BIHAR

With India out of sight, the CM chair is under danger from RJD

PATNA: Dreams may sometimes be harmful. For example, Bihar head Minister Nitish Kumar’s failed prime ministerial ambition has set off another storm in state politics, with the JD(U) head leaving the Grand Alliance to join the NDA. Because to RJD’s insistence on Tejashwi Yadav’s elevation to chief minister after this year’s Lok Sabha elections as part of the 2022 power-sharing agreement, Nitish faced a significant danger of losing its seat in government.

His most recent power play was just 17 months after his similarly impressive move, which on August 10, 2022, saw him quit the NDA and create a coalition government with the RJD, Congress, and CPI(ML).
Since Nitish convened a gathering of opposition parties in Patna on June 23 of last year and gathered together 15 leading opposition parties on a single platform, JD(U) has been referring to Nitish as the “prime minister of ideas,” a rather overt portrayal of him as the PM face of the opposition group.
The opposition then met three more times in Bengaluru, Mumbai, and Delhi, but they could not agree on naming Nitish—the mastermind of opposition unity—as the INDIA bloc’s convener. However, sources claim that Nitish lost patience when Bengal chief minister Mamata Banerjee suggested the name of Congress leader Mallikarjun Kharge as the opposition bloc’s prime minister candidate, a move quickly endorsed by AAP leader Arvind Kejriwal.
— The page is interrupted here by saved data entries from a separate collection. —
(** X4.  With [many] true, an input that cannot be iterated makes
    [_deserialize] raise the bare [TypeError] of the [for] statement, which
    stands outside its [try]: not a validation error.  [_serialize] has the
    [for] inside its [try] and wraps that [TypeError] (for [None] it
    returns before).  No selector is called on either path. *)
Theorem X4_not_iterable
    (MARSHMALLOW_3 : bool) (self : PolyField) (value name parent : pyval)
    (s : store) :
  many self = true →
  py_iter value = None →
  _deserialize MARSHMALLOW_3 self value name parent s =
    (inl (TypeError (Plain (VStr "object is not iterable"))), s)
  ∧ (is_None value = false →
     _serialize MARSHMALLOW_3 self value name parent s =
       (inl (TypeError
               (FailedToSerialize
                  (TypeError (Plain (VStr "object is not iterable"))) value)), s)).
Proof.
  intros Hmany Hvs. split.
  - unfold _deserialize, iterate, bind. by rewrite Hmany, Hvs.
  - intros Hv. rewrite _serialize_try by done.
    unfold serialize_try, iterate, bind. by rewrite Hmany, Hvs.
Qed.

Lemma X4_witness :
  _deserialize true (shape_field true true) VNone attr parent store0 =
    (inl (TypeError (Plain (VStr "object is not iterable"))), store0)
  ∧ _serialize true (shape_field true true) (VInt 5) attr parent store0 =
    (inl (TypeError
            (FailedToSerialize
               (TypeError (Plain (VStr "object is not iterable"))) (VInt 5))),
     store0).
Proof.
  split.
  - apply (proj1 (X4_not_iterable true (shape_field true true) VNone attr parent
                    store0 eq_refl eq_refl)).
  - apply (proj2 (X4_not_iterable true (shape_field true true) (VInt 5) attr
                    parent store0 eq_refl eq_refl)).
    reflexivity.
Defined.
Lemma checkout_guards_witness :
  let reader := JS.JObj [("id", JS.JNum 1); ("address", JS.JStr "12 Hang Bai, Ha Noi")] in
  let data := Scenario.cart_with [Scenario.dune_line] in
  (JS.truthy reader = true /\ JS.present (Some Scenario.bearer) = true
   /\ Scenario.bearer = Cart.the (Some Scenario.bearer)
   /\ [Scenario.dune_line] <> []
   /\ JS.JStr "12 Hang Bai, Ha Noi" = JS.get reader "address"
   /\ JS.truthy (JS.JStr "12 Hang Bai, Ha Noi") = true)
  /\ (JS.present (Some Scenario.bearer) = true
      /\ Scenario.bearer = Cart.the (Some Scenario.bearer)
      /\ (exists d, Some data = Some d /\ Cart.normalizeCart d <> [])
      /\ JS.truthy (JS.JStr "7 Trang Tien") = true
      /\ JS.JStr "7 Trang Tien"
         = if String.eqb "7 Trang Tien" EmptyString then JS.get_opt reader "address"
           else JS.JStr "7 Trang Tien").
Proof.
  intros reader data.
  destruct (checkout_guards reader (Some Scenario.bearer) [Scenario.dune_line] (Some data)
              "7 Trang Tien" (JS.JStr "12 Hang Bai, Ha Noi") Scenario.bearer) as (Hdrawer & _).
  destruct (checkout_guards reader (Some Scenario.bearer) [Scenario.dune_line] (Some data)
              "7 Trang Tien" (JS.JStr "7 Trang Tien") Scenario.bearer) as (_ & Hprofile).
  split; [apply Hdrawer; reflexivity|apply Hprofile; reflexivity].
Defined.

Lemma profile_cart_agrees_witness :
  let res := Cart.mkResponse (Some (Cart.mkCartObject [Scenario.dune_line]))
                             (Some [Scenario.emma_line]) in
  Cart.normalizeCart (Storefront.stored_cart res) = Cart.normalizeCart res
  /\ (JS.present (Some Scenario.bearer) = true /\ (1 <= 2)%Z
      /\ cartApi.updateCart "7" 2 Scenario.bearer
         = cartApi.updateCart "7" 2 (Cart.the (Some Scenario.bearer))
      /\ ~ Cart.sends_nonpositive (cartApi.updateCart "7" 2 Scenario.bearer)).
Proof.
  intros res.
  destruct (profile_cart_agrees res (Some Scenario.bearer) "7" 2) as (Hsame & Hsent).
  split; [exact Hsame|]. apply Hsent. reflexivity.
Defined.

(* ===================================================================== *)
(** * Cart provider: the loading flag under overlapping refreshes *)
(* ===================================================================== *)

Section RefreshLoading.
Import JS Cart.
Local Open Scope Z_scope.

(** X27: the loading flag is a plain boolean, not a count of requests in
    flight.  With two signed-in refreshes in flight it is true, and as
    soon as the first of them settles, resolved or rejected, it is false
    although the request of the second has not even been answered. *)
Theorem loading_cleared_by_first_settled (rA rB : Render) (st : State) (replyA : Settled) :
  truthy (user rA) = true -> present (token rA) = true ->
  truthy (user rB) = true -> present (token rB) = true ->
  exists kA kB st1 st2,
    advance (refreshCart rA) st = (Sent (cartApi.getCart (the (token rA))) kA, st1)
    /\ advance (refreshCart rB) st1 = (Sent (cartApi.getCart (the (token rB))) kB, st2)
    /\ loading st2 = true
    /\ fst (advance (kA replyA) st2) = Finished (inr tt)
    /\ loading (snd (advance (kA replyA) st2)) = false.
Proof.
  intros HuA HtA HuB HtB. unfold refreshCart. rewrite HuA, HtA, HuB, HtB. cbn.
  do 4 eexists. split; [reflexivity|]. split; [reflexivity|]. split; [reflexivity|].
  destruct replyA; split; reflexivity.
Qed.

End RefreshLoading.

Lemma loading_cleared_by_first_settled_witness :
  let r := Scenario.signed_in Scenario.idle in
  exists kA kB st1 st2,
    Cart.advance (Cart.refreshCart r) Scenario.idle
    = (Cart.Sent (cartApi.getCart (Cart.the (Cart.token r))) kA, st1)
    /\ Cart.advance (Cart.refreshCart r) st1
       = (Cart.Sent (cartApi.getCart (Cart.the (Cart.token r))) kB, st2)
    /\ Cart.loading st2 = true
    /\ fst (Cart.advance (kA (inl JS.NetworkError)) st2) = Cart.Finished (inr tt)
    /\ Cart.loading (snd (Cart.advance (kA (inl JS.NetworkError)) st2)) = false.
Proof.
  intros r.
  apply (loading_cleared_by_first_settled r r Scenario.idle (inl JS.NetworkError));
    reflexivity.
Defined.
Many claim that was Nitish’s warning sign.
“Set apart from designating him as the face of the PM, Kharge was designated as its chairman, even as Nitish was granted the position as convener. That implied that Kharge would have made the final decisions and he would have just functioned as its convener in name. Political analyst D M Diwakar said on Sunday that Nitish was irritated by it.
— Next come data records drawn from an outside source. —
(** A timer together with the render whose [handleKeyPress] is the
    registered [keydown] listener. *)
Record Keyed : Type := {
  timer : Timer;
  listener : TimerState
}.

(** The dependencies of the keyboard effect (line 130) are [isRunning] and
    [startTimer]; the latter is memoised on [startTime] (line 41).  The
    listener is replaced only after a render in which one of them
    changed. *)
Definition sameStartTime (a b : option Date) : bool :=
  match a, b with
  | None, None => true
  | Some x, Some y => x =? y
  | _, _ => false
  end.

Definition depsChanged (old new : TimerState) : bool :=
  negb (Bool.eqb (isRunning old) (isRunning new)) ||
  negb (sameStartTime (startTime old) (startTime new)).

Inductive Event : Type :=
| Ui (op : Op)
| Press (key : Key).

Definition kstep (e : Event) (k : Keyed) : Keyed :=
  let t' :=
    match e with
    | Ui op => step op (timer k)
    | Press key => command (handleKeyPress key (listener k)) (timer k)
    end in
  {| timer := t';
     listener :=
       if mounted t' && depsChanged (state (timer k)) (state t')
       then state t'
       else listener k |}.

Definition mountKeyed (handler : bool) : Keyed :=
  {| timer := mount handler; listener := initialState |}.

Definition presses (n : nat) (key : Key) (k : Keyed) : Keyed :=
  Nat.iter n (kstep (Press key)) k.

Inductive reachableKeyed (handler : bool) : Keyed -> Prop :=
| reachableKeyed_mount : reachableKeyed handler (mountKeyed handler)
| reachableKeyed_step e k :
    reachableKeyed handler k -> reachableKeyed handler (kstep e k).

(** Durations that can be reported: one second less than a configured
    length. *)
Definition reportable (x : Session) : Prop :=
  match type x with
  | focus => duration x = 1499
  | break => duration x = 299 \/ duration x = 899
  end.

(** * The task list of [src/components/TaskManager.tsx] *)

Module TaskManager.

(** ['debug' | 'write' | 'code' | 'learn' | 'plan'] (line 14). *)
Inductive Tag : Type := debug | write | code | learn | plan.

(** [Task] (lines 11-18); [completedAt] is optional. *)
Record Task : Type := {
  id : string;
  title : string;
  tag : Tag;
  completed : bool;
  createdAt : Date;
  completedAt : option Date
}.

(** ['all' | 'active' | 'completed'] (line 36); the last is written
    [done], [completed] being a field of [Task]. *)
Inductive Filter : Type := all | active | done.

(** The two notifications of the component (lines 71-74, 98-101). *)
Inductive Toast : Type :=
| TaskAdded (title : string)
| TaskDeleted.

(** The state cells (lines 33-36), whether the optional prop
    [onTaskComplete] is provided, the tasks it has been called with
    (oldest first) and the notifications shown. *)
Record State : Type := {
  onTaskComplete : bool;
  tasks : list Task;
  newTaskTitle : string;
  newTaskTag : Tag;
  filter : Filter;
  reported : list Task;
  toasts : list Toast
}.

Definition initial (handler : bool) : State :=
  {| onTaskComplete := handler; tasks := []; newTaskTitle := EmptyString;
     newTaskTag := code; filter := all; reported := []; toasts := [] |}.

(** [addTask] (lines 57-75); [trim] is [String.prototype.trim], [uuid] the
    value of [crypto.randomUUID()] and [now] that of [new Date()]. *)
Definition addTask (trim : string -> string) (uuid : string) (now : Date)
    (st : State) : State :=
  if String.eqb (trim (newTaskTitle st)) EmptyString then st
  else
    let newTask :=
      {| id := uuid; title := trim (newTaskTitle st);
         tag := newTaskTag st; completed := false;
         createdAt := now; completedAt := None |} in
    {| onTaskComplete := onTaskComplete st;
       tasks := newTask :: tasks st;
       newTaskTitle := EmptyString;
       newTaskTag := newTaskTag st;
       filter := filter st;
       reported := reported st;
       toasts := toasts st ++ [TaskAdded (title newTask)] |}.

(** The [updatedTask] of lines 80-84. *)
Definition toggled (now : Date) (task : Task) : Task :=
  {| id := id task; title := title task; tag := tag task;
     completed := negb (completed task);
     createdAt := createdAt task;
     completedAt := if negb (completed task) then Some now else None |}.

(** [toggleTask] (lines 77-94): the mapped list, and the calls of
    [onTaskComplete] made while mapping, in list order.  [now] is the
    value of [new Date()], one value for the whole call. *)
Definition toggleTask (i : string) (now : Date) (st : State) : State :=
  {| onTaskComplete := onTaskComplete st;
     tasks :=
       map (fun task =>
              if String.eqb (id task) i then toggled now task else task)
           (tasks st);
     newTaskTitle := newTaskTitle st;
     newTaskTag := newTaskTag st;
     filter := filter st;
     reported :=
       reported st ++
       flat_map
         (fun task =>
            if String.eqb (id task) i
            then if completed (toggled now task) && onTaskComplete st
                 then [toggled now task] else []
            else [])
         (tasks st);
     toasts := toasts st |}.

(** [deleteTask] (lines 96-102). *)
Definition deleteTask (i : string) (st : State) : State :=
  {| onTaskComplete := onTaskComplete st;
     tasks := List.filter (fun task => negb (String.eqb (id task) i))
                (tasks st);
     newTaskTitle := newTaskTitle st;
     newTaskTag := newTaskTag st;
     filter := filter st;
     reported := reported st;
     toasts := toasts st ++ [TaskDeleted] |}.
However, RJD never stopped reminding him that, after the Lok Sabha elections, he had to give way to Tejashwi. During the first stage, Nitish had followed the plan and openly declared Lalu’s son to be his heir apparent. RJD was even more irate when he started to back up and establish himself as CM as events in the INDIA bloc were not going his way.
According to sources, extremists within the RJD ranks attempted to unseat Nitish’s MLAs as a result of this. It was the CM’s equivalent of the straw that broke the camel’s back, prompting him to approach the BJP about a reconciliation. Many have connected the about-turn to the removal of Rajiv Ranjan Singh “Lalan,” the party head who played a key role in the split with the BJP. Lalan has maintained that he left on his own initiative to run for reelection to the Lok Sabha from Munger.
The issue was further resolved by the near-unanimity inside JD(U) that a partnership with the well-liked Prime Minister Narendra Modi would benefit the party much more in the Lok Sabha elections than the INDIA grouping.
The only reason Nitish’s most recent flip appears better than his earlier ones is because he seemed to be taking his role as the leader of the opposition caucus seriously and kept saying that he wanted to see “India free from BJP.” His comment, “Jo 2014 me aaye the, kya veh 2024 me bhi aayenge (Those who came to power in 2014, will they return in 2024)?” became viral on August 10, 2022. This was the comment Nitish gave as he exited Raj Bhavan after his seventh oath of office as chief minister.
When the BJP rejected Nitish’s demand in 2013 that Modi, the Gujarat chief minister at the time, not be shown as the head of the campaign committee, Nitish responded in a similar way.
“Nitish is a political machiavellian, expert strategist, and craftsman. He doesn’t share authority with anybody, according to political analyst Prof. Nawal Kishore Choudhary. Additionally, he accused Congress of not closing the seat-sharing agreement with “due respect” and without any seriousness.